Data under study =
##########
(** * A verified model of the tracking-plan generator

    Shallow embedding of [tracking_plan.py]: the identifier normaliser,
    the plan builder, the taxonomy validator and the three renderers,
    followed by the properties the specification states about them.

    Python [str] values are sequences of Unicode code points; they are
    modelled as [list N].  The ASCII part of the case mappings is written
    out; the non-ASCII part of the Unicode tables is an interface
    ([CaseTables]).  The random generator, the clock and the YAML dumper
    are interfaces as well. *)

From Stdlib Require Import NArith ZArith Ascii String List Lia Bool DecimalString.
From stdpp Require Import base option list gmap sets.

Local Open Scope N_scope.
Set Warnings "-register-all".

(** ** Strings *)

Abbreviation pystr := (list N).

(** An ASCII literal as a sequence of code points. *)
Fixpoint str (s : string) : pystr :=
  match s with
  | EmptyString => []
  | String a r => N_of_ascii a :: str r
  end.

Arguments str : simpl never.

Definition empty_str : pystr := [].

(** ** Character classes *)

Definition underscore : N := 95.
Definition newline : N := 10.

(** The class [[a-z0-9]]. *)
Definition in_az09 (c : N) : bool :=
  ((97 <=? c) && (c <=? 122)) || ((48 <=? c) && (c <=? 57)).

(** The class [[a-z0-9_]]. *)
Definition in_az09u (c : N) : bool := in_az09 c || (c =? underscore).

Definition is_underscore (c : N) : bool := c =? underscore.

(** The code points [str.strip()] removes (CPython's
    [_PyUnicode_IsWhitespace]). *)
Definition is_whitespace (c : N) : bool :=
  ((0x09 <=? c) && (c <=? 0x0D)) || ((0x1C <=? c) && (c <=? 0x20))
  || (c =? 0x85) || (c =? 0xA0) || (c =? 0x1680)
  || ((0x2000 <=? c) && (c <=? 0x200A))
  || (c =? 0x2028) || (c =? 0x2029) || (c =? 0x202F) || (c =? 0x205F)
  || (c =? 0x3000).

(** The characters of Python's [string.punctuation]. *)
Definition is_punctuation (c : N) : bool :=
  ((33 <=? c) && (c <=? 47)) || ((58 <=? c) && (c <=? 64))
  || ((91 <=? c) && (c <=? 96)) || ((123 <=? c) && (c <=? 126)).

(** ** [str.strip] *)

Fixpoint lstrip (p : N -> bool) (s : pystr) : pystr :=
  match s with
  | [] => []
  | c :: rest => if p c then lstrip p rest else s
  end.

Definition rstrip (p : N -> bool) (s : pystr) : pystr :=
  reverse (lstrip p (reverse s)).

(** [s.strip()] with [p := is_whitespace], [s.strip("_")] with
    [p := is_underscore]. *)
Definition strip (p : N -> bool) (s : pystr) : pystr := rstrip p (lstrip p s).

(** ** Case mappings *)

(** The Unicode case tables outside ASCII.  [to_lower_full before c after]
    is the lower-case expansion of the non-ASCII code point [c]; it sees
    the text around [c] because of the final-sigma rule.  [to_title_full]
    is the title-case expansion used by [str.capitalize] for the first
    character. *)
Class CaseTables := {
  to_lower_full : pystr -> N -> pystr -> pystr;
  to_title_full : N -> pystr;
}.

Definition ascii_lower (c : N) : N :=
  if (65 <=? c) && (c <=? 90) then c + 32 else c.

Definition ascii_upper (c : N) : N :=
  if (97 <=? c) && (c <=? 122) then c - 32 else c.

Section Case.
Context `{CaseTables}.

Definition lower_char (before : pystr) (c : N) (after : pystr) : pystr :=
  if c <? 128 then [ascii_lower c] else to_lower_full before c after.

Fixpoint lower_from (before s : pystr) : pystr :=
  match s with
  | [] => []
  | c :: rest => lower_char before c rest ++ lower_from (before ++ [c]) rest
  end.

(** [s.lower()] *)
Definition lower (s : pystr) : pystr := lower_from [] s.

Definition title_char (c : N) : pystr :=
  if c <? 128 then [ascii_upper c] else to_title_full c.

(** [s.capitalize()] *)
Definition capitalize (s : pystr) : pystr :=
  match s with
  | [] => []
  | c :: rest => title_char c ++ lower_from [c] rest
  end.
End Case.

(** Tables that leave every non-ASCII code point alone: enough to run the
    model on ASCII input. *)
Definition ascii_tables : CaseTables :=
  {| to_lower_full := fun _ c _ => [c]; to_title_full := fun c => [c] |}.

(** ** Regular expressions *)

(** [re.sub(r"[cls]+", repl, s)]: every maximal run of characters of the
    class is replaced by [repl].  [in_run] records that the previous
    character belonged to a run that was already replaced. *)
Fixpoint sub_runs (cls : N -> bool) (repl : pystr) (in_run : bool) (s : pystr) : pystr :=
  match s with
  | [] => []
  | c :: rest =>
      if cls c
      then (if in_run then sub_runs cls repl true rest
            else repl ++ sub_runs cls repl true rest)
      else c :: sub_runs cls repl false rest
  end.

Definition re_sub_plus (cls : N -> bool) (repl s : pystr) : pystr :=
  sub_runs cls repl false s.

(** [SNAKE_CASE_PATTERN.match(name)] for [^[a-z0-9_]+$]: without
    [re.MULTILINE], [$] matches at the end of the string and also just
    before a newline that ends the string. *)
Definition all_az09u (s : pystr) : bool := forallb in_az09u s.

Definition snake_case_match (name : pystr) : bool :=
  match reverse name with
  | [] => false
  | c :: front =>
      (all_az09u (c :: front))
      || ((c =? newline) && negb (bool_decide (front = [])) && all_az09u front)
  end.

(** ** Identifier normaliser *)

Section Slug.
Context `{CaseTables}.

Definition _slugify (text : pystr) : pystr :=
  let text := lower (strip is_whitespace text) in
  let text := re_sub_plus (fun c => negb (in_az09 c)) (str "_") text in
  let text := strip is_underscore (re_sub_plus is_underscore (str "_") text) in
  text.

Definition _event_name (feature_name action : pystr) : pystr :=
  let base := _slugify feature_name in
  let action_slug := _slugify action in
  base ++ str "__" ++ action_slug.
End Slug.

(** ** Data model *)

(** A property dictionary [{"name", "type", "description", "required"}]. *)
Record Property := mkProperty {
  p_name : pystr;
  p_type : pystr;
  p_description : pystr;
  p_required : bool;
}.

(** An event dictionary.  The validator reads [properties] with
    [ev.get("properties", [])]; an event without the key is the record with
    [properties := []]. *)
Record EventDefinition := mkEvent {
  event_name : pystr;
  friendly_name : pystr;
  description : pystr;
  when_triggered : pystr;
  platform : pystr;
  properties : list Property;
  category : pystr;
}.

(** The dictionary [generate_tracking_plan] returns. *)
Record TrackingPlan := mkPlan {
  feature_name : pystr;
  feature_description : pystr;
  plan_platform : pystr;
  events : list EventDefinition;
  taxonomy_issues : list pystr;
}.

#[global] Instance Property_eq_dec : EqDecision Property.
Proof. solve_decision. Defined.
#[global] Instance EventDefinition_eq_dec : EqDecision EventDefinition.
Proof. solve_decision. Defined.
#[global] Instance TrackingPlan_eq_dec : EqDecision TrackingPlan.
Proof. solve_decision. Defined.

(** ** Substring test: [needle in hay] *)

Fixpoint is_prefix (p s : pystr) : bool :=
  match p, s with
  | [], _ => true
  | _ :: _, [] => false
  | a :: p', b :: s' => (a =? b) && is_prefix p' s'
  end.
##########
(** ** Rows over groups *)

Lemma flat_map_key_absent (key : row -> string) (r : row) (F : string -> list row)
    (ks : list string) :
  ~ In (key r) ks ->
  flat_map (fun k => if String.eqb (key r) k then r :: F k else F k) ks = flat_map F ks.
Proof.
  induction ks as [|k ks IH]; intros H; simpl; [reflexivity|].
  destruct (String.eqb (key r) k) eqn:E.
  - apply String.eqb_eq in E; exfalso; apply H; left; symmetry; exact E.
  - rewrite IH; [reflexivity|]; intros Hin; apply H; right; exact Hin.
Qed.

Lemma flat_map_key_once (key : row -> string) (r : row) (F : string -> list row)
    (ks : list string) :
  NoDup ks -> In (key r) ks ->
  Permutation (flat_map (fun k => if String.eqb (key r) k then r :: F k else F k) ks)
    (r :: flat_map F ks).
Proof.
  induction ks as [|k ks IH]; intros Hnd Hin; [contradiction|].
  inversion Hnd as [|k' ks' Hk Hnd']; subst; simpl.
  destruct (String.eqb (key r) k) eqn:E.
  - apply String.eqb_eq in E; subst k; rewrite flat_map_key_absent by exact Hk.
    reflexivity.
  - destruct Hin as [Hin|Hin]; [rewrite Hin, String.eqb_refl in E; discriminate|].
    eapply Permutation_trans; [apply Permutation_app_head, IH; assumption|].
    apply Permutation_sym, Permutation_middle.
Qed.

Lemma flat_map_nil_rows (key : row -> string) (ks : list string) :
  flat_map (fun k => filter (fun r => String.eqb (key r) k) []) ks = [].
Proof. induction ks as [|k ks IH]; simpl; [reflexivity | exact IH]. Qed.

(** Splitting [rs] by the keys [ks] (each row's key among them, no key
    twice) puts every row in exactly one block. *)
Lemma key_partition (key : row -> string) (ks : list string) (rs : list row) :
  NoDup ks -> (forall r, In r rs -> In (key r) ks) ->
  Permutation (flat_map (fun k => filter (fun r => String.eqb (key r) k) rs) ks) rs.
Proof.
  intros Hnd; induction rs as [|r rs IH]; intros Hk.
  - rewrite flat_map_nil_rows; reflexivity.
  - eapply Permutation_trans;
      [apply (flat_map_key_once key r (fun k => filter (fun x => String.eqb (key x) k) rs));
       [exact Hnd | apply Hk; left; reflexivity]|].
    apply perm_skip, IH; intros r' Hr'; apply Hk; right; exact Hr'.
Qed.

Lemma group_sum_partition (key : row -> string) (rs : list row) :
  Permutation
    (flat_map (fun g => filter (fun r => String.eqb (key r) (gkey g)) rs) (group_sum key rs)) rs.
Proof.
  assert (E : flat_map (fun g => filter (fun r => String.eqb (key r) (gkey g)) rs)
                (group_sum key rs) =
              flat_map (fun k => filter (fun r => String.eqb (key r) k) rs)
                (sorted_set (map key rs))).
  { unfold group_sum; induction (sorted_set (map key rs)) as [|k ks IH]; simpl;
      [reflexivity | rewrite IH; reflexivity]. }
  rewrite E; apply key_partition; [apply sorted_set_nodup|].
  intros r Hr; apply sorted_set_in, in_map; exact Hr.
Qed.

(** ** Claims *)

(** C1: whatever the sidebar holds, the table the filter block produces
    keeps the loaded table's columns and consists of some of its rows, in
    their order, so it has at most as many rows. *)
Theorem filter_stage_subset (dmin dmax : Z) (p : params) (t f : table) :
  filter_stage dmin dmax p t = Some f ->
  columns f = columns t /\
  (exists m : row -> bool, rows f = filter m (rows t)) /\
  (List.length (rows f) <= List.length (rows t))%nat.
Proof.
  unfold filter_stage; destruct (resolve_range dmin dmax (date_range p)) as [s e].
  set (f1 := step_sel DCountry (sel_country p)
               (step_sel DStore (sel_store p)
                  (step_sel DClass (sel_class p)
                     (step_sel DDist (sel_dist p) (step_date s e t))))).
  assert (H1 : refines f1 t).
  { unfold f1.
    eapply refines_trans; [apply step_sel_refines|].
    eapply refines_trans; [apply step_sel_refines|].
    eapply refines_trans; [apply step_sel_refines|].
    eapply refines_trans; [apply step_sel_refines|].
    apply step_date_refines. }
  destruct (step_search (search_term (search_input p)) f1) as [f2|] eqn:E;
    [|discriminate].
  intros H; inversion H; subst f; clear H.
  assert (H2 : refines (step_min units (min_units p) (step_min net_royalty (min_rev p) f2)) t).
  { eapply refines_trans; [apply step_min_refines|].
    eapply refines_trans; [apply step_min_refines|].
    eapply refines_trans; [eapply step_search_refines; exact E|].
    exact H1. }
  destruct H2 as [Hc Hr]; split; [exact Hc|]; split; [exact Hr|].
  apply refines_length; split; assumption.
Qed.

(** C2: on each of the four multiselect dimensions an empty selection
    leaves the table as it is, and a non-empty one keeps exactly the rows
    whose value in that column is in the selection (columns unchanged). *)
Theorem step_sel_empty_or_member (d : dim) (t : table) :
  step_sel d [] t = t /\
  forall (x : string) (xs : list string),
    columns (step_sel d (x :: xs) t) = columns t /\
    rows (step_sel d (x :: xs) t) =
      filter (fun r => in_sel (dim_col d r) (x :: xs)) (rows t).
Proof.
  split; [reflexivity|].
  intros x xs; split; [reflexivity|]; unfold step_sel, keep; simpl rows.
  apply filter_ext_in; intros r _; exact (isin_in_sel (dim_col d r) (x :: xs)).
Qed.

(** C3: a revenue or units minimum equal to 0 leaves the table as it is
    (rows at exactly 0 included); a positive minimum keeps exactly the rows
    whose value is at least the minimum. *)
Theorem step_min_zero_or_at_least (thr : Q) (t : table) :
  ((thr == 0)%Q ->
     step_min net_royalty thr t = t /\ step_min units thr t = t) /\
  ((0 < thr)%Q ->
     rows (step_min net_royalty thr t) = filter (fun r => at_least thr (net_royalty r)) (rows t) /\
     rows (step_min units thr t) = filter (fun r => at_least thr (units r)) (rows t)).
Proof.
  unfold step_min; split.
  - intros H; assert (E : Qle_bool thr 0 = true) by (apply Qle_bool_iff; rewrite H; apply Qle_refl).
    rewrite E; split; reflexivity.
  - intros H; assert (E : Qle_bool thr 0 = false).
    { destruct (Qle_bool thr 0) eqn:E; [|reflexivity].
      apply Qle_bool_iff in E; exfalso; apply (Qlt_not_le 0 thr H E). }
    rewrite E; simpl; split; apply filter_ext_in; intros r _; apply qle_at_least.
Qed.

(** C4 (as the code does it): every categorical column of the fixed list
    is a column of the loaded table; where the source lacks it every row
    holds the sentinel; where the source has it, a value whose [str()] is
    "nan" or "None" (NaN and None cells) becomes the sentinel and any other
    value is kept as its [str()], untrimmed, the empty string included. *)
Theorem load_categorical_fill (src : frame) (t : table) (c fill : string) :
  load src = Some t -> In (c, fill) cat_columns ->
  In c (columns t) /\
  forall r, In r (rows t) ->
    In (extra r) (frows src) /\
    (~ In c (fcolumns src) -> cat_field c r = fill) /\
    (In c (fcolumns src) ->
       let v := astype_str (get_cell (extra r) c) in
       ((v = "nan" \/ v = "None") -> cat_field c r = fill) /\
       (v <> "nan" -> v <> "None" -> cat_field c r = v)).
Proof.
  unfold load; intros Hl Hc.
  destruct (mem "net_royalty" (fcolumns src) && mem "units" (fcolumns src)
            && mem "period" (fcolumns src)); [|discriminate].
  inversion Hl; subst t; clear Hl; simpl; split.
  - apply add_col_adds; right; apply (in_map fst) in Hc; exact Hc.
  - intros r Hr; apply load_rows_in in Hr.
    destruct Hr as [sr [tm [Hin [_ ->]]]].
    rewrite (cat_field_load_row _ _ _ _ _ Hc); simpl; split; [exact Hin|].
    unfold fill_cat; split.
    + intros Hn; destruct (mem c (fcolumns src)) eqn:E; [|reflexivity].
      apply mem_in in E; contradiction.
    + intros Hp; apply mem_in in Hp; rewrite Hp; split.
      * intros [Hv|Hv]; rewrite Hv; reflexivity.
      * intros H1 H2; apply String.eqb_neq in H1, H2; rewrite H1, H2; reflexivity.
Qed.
##########
What to do = Go to the line in the material above that contains "modelled as [list" and copy exactly from there through the line that contains "Definition newline : N := 10.", stopping after it.

Task output =
    modelled as [list N].  The ASCII part of the case mappings is written
    out; the non-ASCII part of the Unicode tables is an interface
    ([CaseTables]).  The random generator, the clock and the YAML dumper
    are interfaces as well. *)

From Stdlib Require Import NArith ZArith Ascii String List Lia Bool DecimalString.
From stdpp Require Import base option list gmap sets.

Local Open Scope N_scope.
Set Warnings "-register-all".

(** ** Strings *)

Abbreviation pystr := (list N).

(** An ASCII literal as a sequence of code points. *)
Fixpoint str (s : string) : pystr :=
  match s with
  | EmptyString => []
  | String a r => N_of_ascii a :: str r
  end.

Arguments str : simpl never.

Definition empty_str : pystr := [].

(** ** Character classes *)

Definition underscore : N := 95.
Definition newline : N := 10.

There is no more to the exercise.